─── Data extract ───
(** [for x in l: f x], collecting the results. *)
Fixpoint for_each {A B} (f : A -> M B) (l : list A) : M (list B) :=
  match l with
  | [] => ret []
  | x :: l' => y <- f x ;; ys <- for_each f l' ;; ret (y :: ys)
  end.

(** ** database.py *)

(** Modelled from the spec: [database.get_documents], which is not among
    the sources.  It fails with [StorageUnavailable] without a connection;
    otherwise it applies the filter to the collection and returns, in
    insertion order, at most [limit] of the matching documents (an empty
    list when nothing matches).  The documents returned are copies. *)
Definition get_documents (collection_name : string) (filter_dict : filter_t)
    (limit : Z) : M (list pydict) :=
  fun db =>
    match db with
    | None => (Raise StorageUnavailable, db)
    | Some st =>
        match compile_filter filter_dict with
        | Some p =>
            (Ok (take (Z.to_nat limit) (List.filter p (collection st collection_name))), db)
        | None => (Unmodelled, db)
        end
    end.

(** The store's insertion: the document gets the next identifier as its
    [_id] and goes to the end of its collection. *)
Definition insert_one (st : database) (collection_name : string) (data : pydict) : database :=
  {| collections :=
       <[collection_name :=
           (collection st collection_name ++ [<["_id" := VOid (next_oid st)]> data])%list]>
         (collections st);
     next_oid := N.succ (next_oid st) |}.

Definition has_identifier_field (data : pydict) : bool :=
  match data !! "_id", data !! "id" with
  | None, None => false
  | _, _ => true
  end.

(** Modelled from the spec: [database.create_document], which is not among
    the sources.  It fails with [StorageUnavailable] without a connection
    and with [ValidationError] when the payload carries an identifier
    field; otherwise it persists the field-value mapping under a freshly
    assigned identifier and returns the identifier's string form. *)
Definition create_document (collection_name : string) (data : pydict) : M string :=
  fun db =>
    match db with
    | None => (Raise StorageUnavailable, db)
    | Some st =>
        if has_identifier_field data then (Raise ValidationError, db)
        else
          (Ok (ObjectId_str (next_oid st)), Some (insert_one st collection_name data))
    end.

(** ** schemas.py: the Product model *)

Record Product : Type := {
  title : string;
  description : option string;
  price : Q;
  category : string;
  in_stock : bool;
  image : option string;
  protein_grams : option Z;
  calories : option Z;
  tags : option (list string)
}.

Definition opt_value {A} (f : A -> value) (o : option A) : value :=
  match o with
  | Some a => f a
  | None => VNone
  end.

(** [product.model_dump()]: the field-value mapping of a model instance. *)
Definition model_dump (p : Product) : pydict :=
  <["title" := VStr (title p)]>
  (<["description" := opt_value VStr (description p)]>
  (<["price" := VFloat (price p)]>
  (<["category" := VStr (category p)]>
  (<["in_stock" := VBool (in_stock p)]>
  (<["image" := opt_value VStr (image p)]>
  (<["protein_grams" := opt_value VInt (protein_grams p)]>
  (<["calories" := opt_value VInt (calories p)]>
  (<["tags" := opt_value (fun l => VList (map VStr l)) (tags p)]> ∅)))))))).

(** pydantic's conversion table: how an input value is turned into a
    value of the annotated type, [None] when the input is not acceptable
    for it.  The table depends on pydantic's version and mode, so the
    validator takes it as a parameter. *)
Record Conversions : Type := {
  to_str : value -> option string;
  to_float : value -> option Q;
  to_int : value -> option Z;
  to_bool : value -> option bool;
  to_list : value -> option (list value)
}.

(** The table that accepts exactly the values of the annotated type (and
    an [int] where a [float] is expected). *)
Definition strict : Conversions := {|
  to_str v := match v with VStr s => Some s | _ => None end;
  to_float v :=
    match v with VFloat x => Some x | VInt n => Some (inject_Z n) | _ => None end;
  to_int v := match v with VInt n => Some n | _ => None end;
  to_bool v := match v with VBool b => Some b | _ => None end;
  to_list v := match v with VList l => Some l | _ => None end
|}.

(** What is wrong with the value of a field: at the value itself, or at
    the item of that index. *)
Abbreviation complaint := (option nat * error_type)%type.

(** A field of a scalar type. *)
Definition scalar {T} (conv : value -> option T) (v : value) : list complaint + T :=
  match conv v with
  | Some x => inr x
  | None => inl [(None, type_error)]
  end.

(** The items of a list, from index [i] on: every item that does not
    convert is reported. *)
Fixpoint items_from {T} (conv : value -> option T) (i : nat) (l : list value)
    : list complaint + list T :=
  match l with
  | [] => inr []
  | v :: l' =>
      match conv v, items_from conv (S i) l' with
      | Some x, inr xs => inr (x :: xs)
      | Some _, inl es => inl es
      | None, inr _ => inl [(Some i, type_error)]
      | None, inl es => inl ((Some i, type_error) :: es)
      end
  end.

(** [List[T]]. *)
Definition list_of {T} (to_list : value -> option (list value))
    (conv : value -> option T) (v : value) : list complaint + list T :=
  match to_list v with
  | Some l => items_from conv 0 l
  | None => inl [(None, type_error)]
  end.

(** [Optional[T]]: [None] is accepted as it is. *)
Definition optional {T} (conv : value -> list complaint + T) (v : value)
    : list complaint + option T :=
  match v with
  | VNone => inr None
  | _ => match conv v with inr x => inr (Some x) | inl es => inl es end
  end.

(** [ge=0] on a number, and on an optional number when it is there. *)
Definition ge_float (bound : Z) (x : Q) : bool := Qle_bool (inject_Z bound) x.
Definition ge_int (bound : Z) (n : Z) : bool := bound <=? n.
Definition ge_opt {T} (ge : T -> bool) (o : option T) : bool :=
  match o with
  | Some x => ge x
  | None => true
  end.
Definition unconstrained {T} (x : T) : bool := true.

(** One declared field: [name: T = Field(default, ge=...)].  [dflt = None]
    stands for the required marker [...]; a default is not validated. *)
Definition validate_field {T} (payload : pydict) (name : string)
    (conv : value -> list complaint + T) (dflt : option T) (constraint : T -> bool)
    : list error + T :=
  match payload !! name with
  | None =>
      match dflt with
      | Some d => inr d
      | None => inl [ {| field_of := name; item_of := None; kind_of := missing |} ]
      end
  | Some v =>
      match conv v with
      | inl es =>
          inl (map (fun e => {| field_of := name; item_of := fst e; kind_of := snd e |}) es)
      | inr x =>
          if constraint x then inr x
          else inl [ {| field_of := name; item_of := None; kind_of := greater_than_equal |} ]
      end
  end.

(** Validation goes through all the fields and gathers every error. *)
Definition gather {A B} (f : list error + (A -> B)) (x : list error + A) : list error + B :=
  match f, x with
  | inr f, inr x => inr (f x)
  | inl e1, inl e2 => inl (e1 ++ e2)%list
  | inl e1, inr _ => inl e1
  | inr _, inl e2 => inl e2
  end.

Notation "f <*> x" := (gather f x) (at level 61, left associativity).

(** [Product.model_validate(payload)].  Keys of the payload that are not
    declared fields are ignored (pydantic's default, [extra='ignore']). *)
Definition Product_validate (conv : Conversions) (payload : pydict) : list error + Product :=
  inr Build_Product
    <*> validate_field payload "title" (scalar (to_str conv)) None unconstrained
    <*> validate_field payload "description" (optional (scalar (to_str conv))) (Some None)
          unconstrained
    <*> validate_field payload "price" (scalar (to_float conv)) None (ge_float 0)
    <*> validate_field payload "category" (scalar (to_str conv)) None unconstrained
    <*> validate_field payload "in_stock" (scalar (to_bool conv)) (Some true) unconstrained
    <*> validate_field payload "image" (optional (scalar (to_str conv))) (Some None)
          unconstrained
    <*> validate_field payload "protein_grams" (optional (scalar (to_int conv))) (Some None)
          (ge_opt (ge_int 0))
    <*> validate_field payload "calories" (optional (scalar (to_int conv))) (Some None)
          (ge_opt (ge_int 0))
    <*> validate_field payload "tags" (optional (list_of (to_list conv) (to_str conv)))
          (Some None) unconstrained.

(** ** main.py: the handlers *)

(** [str(v)] for the values the handlers apply it to. *)
Definition py_str (v : value) : outcome string :=
  match v with
  | VOid oid => Ok (ObjectId_str oid)
  | VStr s => Ok s
  | _ => Unmodelled
  end.

(** [d.pop(key)]. *)
Definition dict_pop (d : pydict) (key : string) : outcome (value * pydict) :=
  match d !! key with
  | Some v => Ok (v, delete key d)
  | None => Raise (KeyError key)
  end.

(** [d["id"] = str(d.pop("_id"))]. *)
Definition convert_id (d : pydict) : M pydict :=
  vd <- lift (dict_pop d "_id") ;;
  s <- lift (py_str (fst vd)) ;;
  ret (<["id" := VStr s]> (snd vd)).

Definition internal_error {A} (e : exn) : M A :=
  raise (HTTPException 500 (Str e)).

Definition create_product (product : Product) : M pydict :=
  try_except
    (product_id <- create_document "product" (model_dump product) ;;
     ret {[ "id" := VStr product_id ]})
    internal_error.

(** [POST /api/products]: the framework validates the body against the
    handler's parameter type and answers 422 with the report when it
    fails; the handler runs on the validated model. *)
Definition POST_api_products (conv : Conversions) (body : pydict) : M pydict :=
  match Product_validate conv body with
  | inl errors => raise (RequestValidationError errors)
  | inr product => create_product product
  end.

(** Lines 80-88 of [list_products]: the filter built from the optional
    parameters. *)
Definition product_filter (category q : option string) : filter_t :=
  let filter_dict := [] in
  let filter_dict :=
    match category with
    | Some c =>
        if truthy (VStr c) then (filter_dict ++ [Field "category" (Eq (VStr c))])%list
        else filter_dict
    | None => filter_dict
    end in
  let filter_dict :=
    match q with
    | Some t =>
        if truthy (VStr t) then
          (filter_dict ++
             [Or [ [Field "title" (Regex t "i")];
                   [Field "description" (Regex t "i")];
                   [Field "tags" (Regex t "i")] ]])%list
        else filter_dict
    | None => filter_dict
    end in
  filter_dict.

(** The response [{"items": docs}]. *)
Record Items : Type := { items : list pydict }.

Definition list_products (category q : option string) (limit : Z) : M Items :=
  try_except
    (let filter_dict := product_filter category q in
     docs <- get_documents "product" filter_dict limit ;;
     docs <- for_each
               (fun d => if truthy (default VNone (d !! "_id")) then convert_id d else ret d)
               docs ;;
     ret {| items := docs |})
    internal_error.

(** The query parameters of [GET /api/products] with their defaults. *)
Definition GET_api_products (category q : option string) (limit : option Z) : M Items :=
  list_products category q (default 50 limit).

Definition get_product (product_id : string) : M pydict :=
  try_except
    (oid <- lift (ObjectId product_id) ;;
     docs <- get_documents "product" [Field "_id" (Eq (VOid oid))] 1 ;;
     match docs with
     | [] => raise (HTTPException 404 (Msg "Product not found"))
     | d :: _ => convert_id d
     end)
    internal_error.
───
▶ _Aim of the task_
Reproduce the lines above, beginning at the line with "calories : option Z;" and stopping after the line with "to_str : value -> option string;", exactly as they are.

▶ _Response area_
  calories : option Z;
  tags : option (list string)
}.

Definition opt_value {A} (f : A -> value) (o : option A) : value :=
  match o with
  | Some a => f a
  | None => VNone
  end.

(** [product.model_dump()]: the field-value mapping of a model instance. *)
Definition model_dump (p : Product) : pydict :=
  <["title" := VStr (title p)]>
  (<["description" := opt_value VStr (description p)]>
  (<["price" := VFloat (price p)]>
  (<["category" := VStr (category p)]>
  (<["in_stock" := VBool (in_stock p)]>
  (<["image" := opt_value VStr (image p)]>
  (<["protein_grams" := opt_value VInt (protein_grams p)]>
  (<["calories" := opt_value VInt (calories p)]>
  (<["tags" := opt_value (fun l => VList (map VStr l)) (tags p)]> ∅)))))))).

(** pydantic's conversion table: how an input value is turned into a
    value of the annotated type, [None] when the input is not acceptable
    for it.  The table depends on pydantic's version and mode, so the
    validator takes it as a parameter. *)
Record Conversions : Type := {
  to_str : value -> option string;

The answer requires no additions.